(** A thread that holds the lock can always give it back. *)
Lemma release_enabled (σ : nsys) (t : nat) :
  nthreads σ !! t = Some TReading \/ nthreads σ !! t = Some TWriting ->
  exists (a : ncall) (σ' : nsys),
    nstep σ t a = Some σ' /\ nthreads σ' !! t = Some TIdle.
Proof.
  assert (Hidle : forall st, nthreads σ !! t = Some st ->
                    <[t := TIdle]> (nthreads σ) !! t = Some TIdle).
  { intros st Hst. apply list_lookup_insert_eq. by eapply lookup_lt_Some. }
  intros [Ht|Ht]; unfold nstep; rewrite Ht.
  - destruct (deliver_short _ (<[t := TIdle]> (nthreads σ))
                (end_read_signals (nlock σ))) as (woken & thr' & Hd & Hk).
    exists (CallEndRead woken). rewrite Hd. eexists. split; [reflexivity|].
    simpl. eauto.
  - destruct (deliver_short _ (<[t := TIdle]> (nthreads σ))
                (end_write_signals (nlock σ))) as (woken & thr' & Hd & Hk).
    exists (CallEndWrite woken). rewrite Hd. eexists. split; [reflexivity|].
    simpl. eauto.
Qed.

(** ** Every step forward lightens the load *)

Lemma total_load_insert (thr : list tstate) (t : nat) (st x : tstate) :
  thr !! t = Some st ->
  (total_load (<[t := x]> thr) + load st = total_load thr + load x)%nat.
Proof.
  unfold total_load, fmap. revert t.
  induction thr as [|y thr IH]; intros [|t] H; simpl in *; try discriminate.
  - injection H as ->. lia.
  - specialize (IH t H). lia.
Qed.

Lemma total_load_wake_all (c : cv) (thr : list tstate) :
  total_load (wake_all c thr) = total_load thr.
Proof.
  unfold total_load, wake_all, fmap.
  induction thr as [|y thr IH]; simpl; [reflexivity|]. rewrite IH.
  destruct (decide (y = TParked c)) as [->|]; reflexivity.
Qed.
(** The image name of the estimators of the three notebooks with a
    cell. *)
Lemma created_image_of_cell {W} (sdk : Client W) (w : W) (c : Shell.cell)
    (e : JobConfiguration) (hp : pydict) :
  In (e, hp) (created (journal (run sdk (Shell.notebook_of c) w).2)) ->
  exists a r,
    accounts (journal (run sdk (Shell.notebook_of c) w).2) = [a]
    /\ regions (journal (run sdk (Shell.notebook_of c) w).2) = [r]
    /\ image_name e = image_reference a r (docker_name (Shell.notebook_of c)) "latest".
Proof.
  destruct c; cbv beta iota delta [Shell.notebook_of].
  all: run_notebook sdk; observe; intros Hin; in_cases Hin.
  all: injection Hin as <- <-; do 2 eexists; repeat split; reflexivity.
Qed.

(** X15. On an orderly machine a cell never stops early: whatever the
    programs print and return, it stays within the model, [docker
    build] is run once, with the image name and the Dockerfile of the
    cell, [docker push] is run once, it is the last program the cell
    runs, and the exit status of the cell is that of the push.  The
    programs run for the output of a login are counted too. *)
Theorem cell_status_is_push_status {W} (m : Shell.Machine W)
    (vars0 : Shell.env) (w : W) (c : Shell.cell) :
  Shell.orderly m ->
  exists st b p,
    Shell.exec m (Shell.script_of m c) vars0 w = Some st
    /\ Shell.invoked ["docker"; "build"] (Shell.trace st) = [b]
    /\ Shell.argv b = ["docker"; "build"; "-t"; docker_name (Shell.notebook_of c);
                       "-f"; Shell.dockerfile c; "."]
    /\ Shell.invoked ["docker"; "push"] (Shell.trace st) = [p]
    /\ last (Shell.trace st) = Some (Shell.Ran p)
    /\ Shell.status st = Shell.code p.
Proof.
  intros Hord.
  destruct (cell_run m vars0 w c Hord)
    as (st & b & acct & reg & d & t & p & wt & wp & Hst & Hb & Hab & _ & _ & _
        & _ & _ & _ & _ & _ & Hp & _ & _ & Hlast & Hstatus).
  exists st, b, p. done.
Qed.
Lemma endsClean_toLowerCase_ascii s :
  endsClean (toLowerCase_ascii s) <-> endsClean s.
Proof.
  unfold endsClean, toLowerCase_ascii. rewrite <- map_rev.
  apply startsClean_toLowerCase_ascii.
Qed.

Lemma toLowerCase_ascii_nonempty s : s <> [] -> toLowerCase_ascii s <> [].
Proof. destruct s; [congruence | discriminate]. Qed.

Lemma toLowerCase_ascii_stable s n :
  toLowerCase_ascii (firstn n (toLowerCase_ascii s)) = firstn n (toLowerCase_ascii s).
Proof.
  unfold toLowerCase_ascii. rewrite <- firstn_map, List.map_map.
  f_equal. apply map_ext. intros c. apply toLowerCase_unit_idem.
Qed.

Lemma toLowerCase_ascii_trimmed s :
  trim s = s -> trim (toLowerCase_ascii s) = toLowerCase_ascii s.
Proof.
  intros H. apply trim_fixed_inv in H as [Hs He]. apply trim_fixed.
  - apply startsClean_toLowerCase_ascii; assumption.
  - apply endsClean_toLowerCase_ascii; assumption.
Qed.

Lemma classRun_toLowerCase_ascii a : classRun a -> classRun (toLowerCase_ascii a).
Proof.
  intros [Hne H]. split; [apply toLowerCase_ascii_nonempty; assumption|].
  clear Hne. induction H as [|c l Hc _ IH]; simpl; [constructor|].
  constructor; [|exact IH].
  rewrite notSpaceAt_toLowerCase_unit. exact Hc.
Qed.

Lemma toLowerCase_ascii_keeps_shape s :
  emailRegex_test s = true -> emailRegex_test (toLowerCase_ascii s) = true.
Proof.
  rewrite !emailRegex_spec. intros (a & b & c & -> & Ha & Hb & Hc).
  exists (toLowerCase_ascii a), (toLowerCase_ascii b), (toLowerCase_ascii c).
  split; [|auto using classRun_toLowerCase_ascii].
  unfold toLowerCase_ascii. rewrite List.map_app. simpl. rewrite List.map_app. reflexivity.
Qed.

(** ** Sanitization *)

Lemma firstn_nonempty {A} n (l : list A) :
  (0 < n)%nat -> firstn n l <> [] <-> l <> [].
Proof. destruct n, l; simpl; intros H; split; intros; try congruence; lia. Qed.

Lemma accepted_email_trimmed raw : accepted raw -> trim (email raw) = email raw.
Proof.
  intros (_ & _ & _ & H). apply trim_no_space, emailShape_no_space, emailRegex_spec, H.
Qed.

Lemma firstn_endsClean_uncut n s :
  (length s <= n)%nat -> endsClean s -> endsClean (firstn n s).
Proof. intros H. rewrite firstn_all2 by assumption. tauto. Qed.

Section Sanitized.

Variable toLowerCase : jsstring -> jsstring.

Lemma sanitizedData_fullname raw :
  fullname (sanitizedData toLowerCase raw) = firstn 100 (trim (fullname raw)).
Proof. apply substring_0. Qed.

Lemma sanitizedData_email raw :
  email (sanitizedData toLowerCase raw) = firstn 100 (toLowerCase (trim (email raw))).
Proof. apply substring_0. Qed.

Lemma sanitizedData_message raw :
  message (sanitizedData toLowerCase raw) = firstn 1000 (trim (message raw)).
Proof. apply substring_0. Qed.

Lemma sanitizedData_caps raw :
  (length (fullname (sanitizedData toLowerCase raw)) <= 100)%nat /\
  (length (email (sanitizedData toLowerCase raw)) <= 100)%nat /\
  (length (message (sanitizedData toLowerCase raw)) <= 1000)%nat.
Proof. repeat split; apply substring_0_length. Qed.

(** A field that is already trimmed and within its cap goes through
    unchanged; one that is trimmed and longer is cut to the cap. *)
Lemma firstn_trimmed_exact n s :
  trim s = s -> (n <= length s)%nat ->
  firstn n (trim s) = firstn n s /\ length (firstn n (trim s)) = n.
Proof.
  intros -> H. split; [reflexivity|]. rewrite length_firstn. lia.
Qed.

End Sanitized.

※

» WHAT IS NEEDED
Considering each line of the material above, count those with the word "discriminate" and give only the number.

» WRITTEN RESPONSE
2